Dataset entries
+ + +

Definition ObserveReconcile (outcome : string) (d : duration) (m : Metrics) : Metrics :=
  {| mt_reconciles := add_count (normalizeOutcome outcome) 1 (mt_reconciles m);
     mt_reconcileDuration := observe_duration d (mt_reconcileDuration m);
     mt_queueDepth := mt_queueDepth m; mt_incidentTransitions := mt_incidentTransitions m;
     mt_providerRequests := mt_providerRequests m; mt_providerRetries := mt_providerRetries m;
     mt_providerDuration := mt_providerDuration m; mt_mongoOperations := mt_mongoOperations m;
     mt_mongoDuration := mt_mongoDuration m; mt_outboxPending := mt_outboxPending m;
     mt_deliveryAttempts := mt_deliveryAttempts m |}.
Definition SetQueueDepth (depth : Z) (m : Metrics) : Metrics :=
  {| mt_reconciles := mt_reconciles m; mt_reconcileDuration := mt_reconcileDuration m;
     mt_queueDepth := if depth <? 0 then 0 else depth;
     mt_incidentTransitions := mt_incidentTransitions m;
     mt_providerRequests := mt_providerRequests m; mt_providerRetries := mt_providerRetries m;
     mt_providerDuration := mt_providerDuration m; mt_mongoOperations := mt_mongoOperations m;
     mt_mongoDuration := mt_mongoDuration m; mt_outboxPending := mt_outboxPending m;
     mt_deliveryAttempts := mt_deliveryAttempts m |}.
Definition ObserveIncidentTransition (status severity rule : string) (m : Metrics) : Metrics :=
  {| mt_reconciles := mt_reconciles m; mt_reconcileDuration := mt_reconcileDuration m;
     mt_queueDepth := mt_queueDepth m;
     mt_incidentTransitions :=
       add_count (normalizeIncidentStatus status, normalizeSeverity severity, normalizeRule rule) 1
         (mt_incidentTransitions m);
     mt_providerRequests := mt_providerRequests m; mt_providerRetries := mt_providerRetries m;
     mt_providerDuration := mt_providerDuration m; mt_mongoOperations := mt_mongoOperations m;
     mt_mongoDuration := mt_mongoDuration m; mt_outboxPending := mt_outboxPending m;
     mt_deliveryAttempts := mt_deliveryAttempts m |}.
Definition ObserveProviderRequest (provider model outcome : string) (d : duration) (attempts : Z)
    (m : Metrics) : Metrics :=
  let identity := (normalizeConfigured provider, normalizeConfigured model) in
  let labels := (identity, normalizeOutcome outcome) in
  {| mt_reconciles := mt_reconciles m; mt_reconcileDuration := mt_reconcileDuration m;
     mt_queueDepth := mt_queueDepth m; mt_incidentTransitions := mt_incidentTransitions m;
     mt_providerRequests := add_count labels 1 (mt_providerRequests m);
     mt_providerRetries := if 1 <? attempts then add_count identity (attempts - 1) (mt_providerRetries m)
                           else mt_providerRetries m;
     mt_providerDuration := add_duration labels d (mt_providerDuration m);
     mt_mongoOperations := mt_mongoOperations m; mt_mongoDuration := mt_mongoDuration m;
     mt_outboxPending := mt_outboxPending m; mt_deliveryAttempts := mt_deliveryAttempts m |}.
Definition ObserveMongoOperation (operation outcome : string) (d : duration) (m : Metrics) : Metrics :=
  let labels := (normalizeMongoOperation operation, normalizeOutcome outcome) in
  {| mt_reconciles := mt_reconciles m; mt_reconcileDuration := mt_reconcileDuration m;
     mt_queueDepth := mt_queueDepth m; mt_incidentTransitions := mt_incidentTransitions m;
     mt_providerRequests := mt_providerRequests m; mt_providerRetries := mt_providerRetries m;
     mt_providerDuration := mt_providerDuration m;
     mt_mongoOperations := add_count labels 1 (mt_mongoOperations m);
     mt_mongoDuration := add_duration labels d (mt_mongoDuration m);
     mt_outboxPending := mt_outboxPending m; mt_deliveryAttempts := mt_deliveryAttempts m |}.
Definition SetOutboxPending (pending : Z) (m : Metrics) : Metrics :=
  {| mt_reconciles := mt_reconciles m; mt_reconcileDuration := mt_reconcileDuration m;
     mt_queueDepth := mt_queueDepth m; mt_incidentTransitions := mt_incidentTransitions m;
     mt_providerRequests := mt_providerRequests m; mt_providerRetries := mt_providerRetries m;
     mt_providerDuration := mt_providerDuration m; mt_mongoOperations := mt_mongoOperations m;
     mt_mongoDuration := mt_mongoDuration m; mt_outboxPending := if pending <? 0 then 0 else pending;
     mt_deliveryAttempts := mt_deliveryAttempts m |}.
Definition ObserveDeliveryAttempt (destination outcome : string) (m : Metrics) : Metrics :=
  {| mt_reconciles := mt_reconciles m; mt_reconcileDuration := mt_reconcileDuration m;
     mt_queueDepth := mt_queueDepth m; mt_incidentTransitions := mt_incidentTransitions m;
     mt_providerRequests := mt_providerRequests m; mt_providerRetries := mt_providerRetries m;
     mt_providerDuration := mt_providerDuration m; mt_mongoOperations := mt_mongoOperations m;
     mt_mongoDuration := mt_mongoDuration m; mt_outboxPending := mt_outboxPending m;
     mt_deliveryAttempts :=
       add_count (normalizeConfigured destination, normalizeOutcome outcome) 1 (mt_deliveryAttempts m) |}.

+ + +

### What is required
What is needed is a word-for-word copy of the records.

### Response box
Definition ObserveReconcile (outcome : string) (d : duration) (m : Metrics) : Metrics :=
  {| mt_reconciles := add_count (normalizeOutcome outcome) 1 (mt_reconciles m);
     mt_reconcileDuration := observe_duration d (mt_reconcileDuration m);
     mt_queueDepth := mt_queueDepth m; mt_incidentTransitions := mt_incidentTransitions m;
     mt_providerRequests := mt_providerRequests m; mt_providerRetries := mt_providerRetries m;
     mt_providerDuration := mt_providerDuration m; mt_mongoOperations := mt_mongoOperations m;
     mt_mongoDuration := mt_mongoDuration m; mt_outboxPending := mt_outboxPending m;
     mt_deliveryAttempts := mt_deliveryAttempts m |}.
Definition SetQueueDepth (depth : Z) (m : Metrics) : Metrics :=
  {| mt_reconciles := mt_reconciles m; mt_reconcileDuration := mt_reconcileDuration m;
     mt_queueDepth := if depth <? 0 then 0 else depth;
     mt_incidentTransitions := mt_incidentTransitions m;
     mt_providerRequests := mt_providerRequests m; mt_providerRetries := mt_providerRetries m;
     mt_providerDuration := mt_providerDuration m; mt_mongoOperations := mt_mongoOperations m;
     mt_mongoDuration := mt_mongoDuration m; mt_outboxPending := mt_outboxPending m;
     mt_deliveryAttempts := mt_deliveryAttempts m |}.
Definition ObserveIncidentTransition (status severity rule : string) (m : Metrics) : Metrics :=
  {| mt_reconciles := mt_reconciles m; mt_reconcileDuration := mt_reconcileDuration m;
     mt_queueDepth := mt_queueDepth m;
     mt_incidentTransitions :=
       add_count (normalizeIncidentStatus status, normalizeSeverity severity, normalizeRule rule) 1
         (mt_incidentTransitions m);
     mt_providerRequests := mt_providerRequests m; mt_providerRetries := mt_providerRetries m;
     mt_providerDuration := mt_providerDuration m; mt_mongoOperations := mt_mongoOperations m;
     mt_mongoDuration := mt_mongoDuration m; mt_outboxPending := mt_outboxPending m;
     mt_deliveryAttempts := mt_deliveryAttempts m |}.
Definition ObserveProviderRequest (provider model outcome : string) (d : duration) (attempts : Z)
    (m : Metrics) : Metrics :=
  let identity := (normalizeConfigured provider, normalizeConfigured model) in
  let labels := (identity, normalizeOutcome outcome) in
  {| mt_reconciles := mt_reconciles m; mt_reconcileDuration := mt_reconcileDuration m;
     mt_queueDepth := mt_queueDepth m; mt_incidentTransitions := mt_incidentTransitions m;
     mt_providerRequests := add_count labels 1 (mt_providerRequests m);
     mt_providerRetries := if 1 <? attempts then add_count identity (attempts - 1) (mt_providerRetries m)
                           else mt_providerRetries m;
     mt_providerDuration := add_duration labels d (mt_providerDuration m);
     mt_mongoOperations := mt_mongoOperations m; mt_mongoDuration := mt_mongoDuration m;
     mt_outboxPending := mt_outboxPending m; mt_deliveryAttempts := mt_deliveryAttempts m |}.
Definition ObserveMongoOperation (operation outcome : string) (d : duration) (m : Metrics) : Metrics :=
  let labels := (normalizeMongoOperation operation, normalizeOutcome outcome) in
  {| mt_reconciles := mt_reconciles m; mt_reconcileDuration := mt_reconcileDuration m;
     mt_queueDepth := mt_queueDepth m; mt_incidentTransitions := mt_incidentTransitions m;
     mt_providerRequests := mt_providerRequests m; mt_providerRetries := mt_providerRetries m;
     mt_providerDuration := mt_providerDuration m;
     mt_mongoOperations := add_count labels 1 (mt_mongoOperations m);
     mt_mongoDuration := add_duration labels d (mt_mongoDuration m);
     mt_outboxPending := mt_outboxPending m; mt_deliveryAttempts := mt_deliveryAttempts m |}.
Definition SetOutboxPending (pending : Z) (m : Metrics) : Metrics :=
  {| mt_reconciles := mt_reconciles m; mt_reconcileDuration := mt_reconcileDuration m;
     mt_queueDepth := mt_queueDepth m; mt_incidentTransitions := mt_incidentTransitions m;
     mt_providerRequests := mt_providerRequests m; mt_providerRetries := mt_providerRetries m;
     mt_providerDuration := mt_providerDuration m; mt_mongoOperations := mt_mongoOperations m;
     mt_mongoDuration := mt_mongoDuration m; mt_outboxPending := if pending <? 0 then 0 else pending;
     mt_deliveryAttempts := mt_deliveryAttempts m |}.
Definition ObserveDeliveryAttempt (destination outcome : string) (m : Metrics) : Metrics :=
  {| mt_reconciles := mt_reconciles m; mt_reconcileDuration := mt_reconcileDuration m;
     mt_queueDepth := mt_queueDepth m; mt_incidentTransitions := mt_incidentTransitions m;
     mt_providerRequests := mt_providerRequests m; mt_providerRetries := mt_providerRetries m;
     mt_providerDuration := mt_providerDuration m; mt_mongoOperations := mt_mongoOperations m;
     mt_mongoDuration := mt_mongoDuration m; mt_outboxPending := mt_outboxPending m;
     mt_deliveryAttempts :=
       add_count (normalizeConfigured destination, normalizeOutcome outcome) 1 (mt_deliveryAttempts m) |}.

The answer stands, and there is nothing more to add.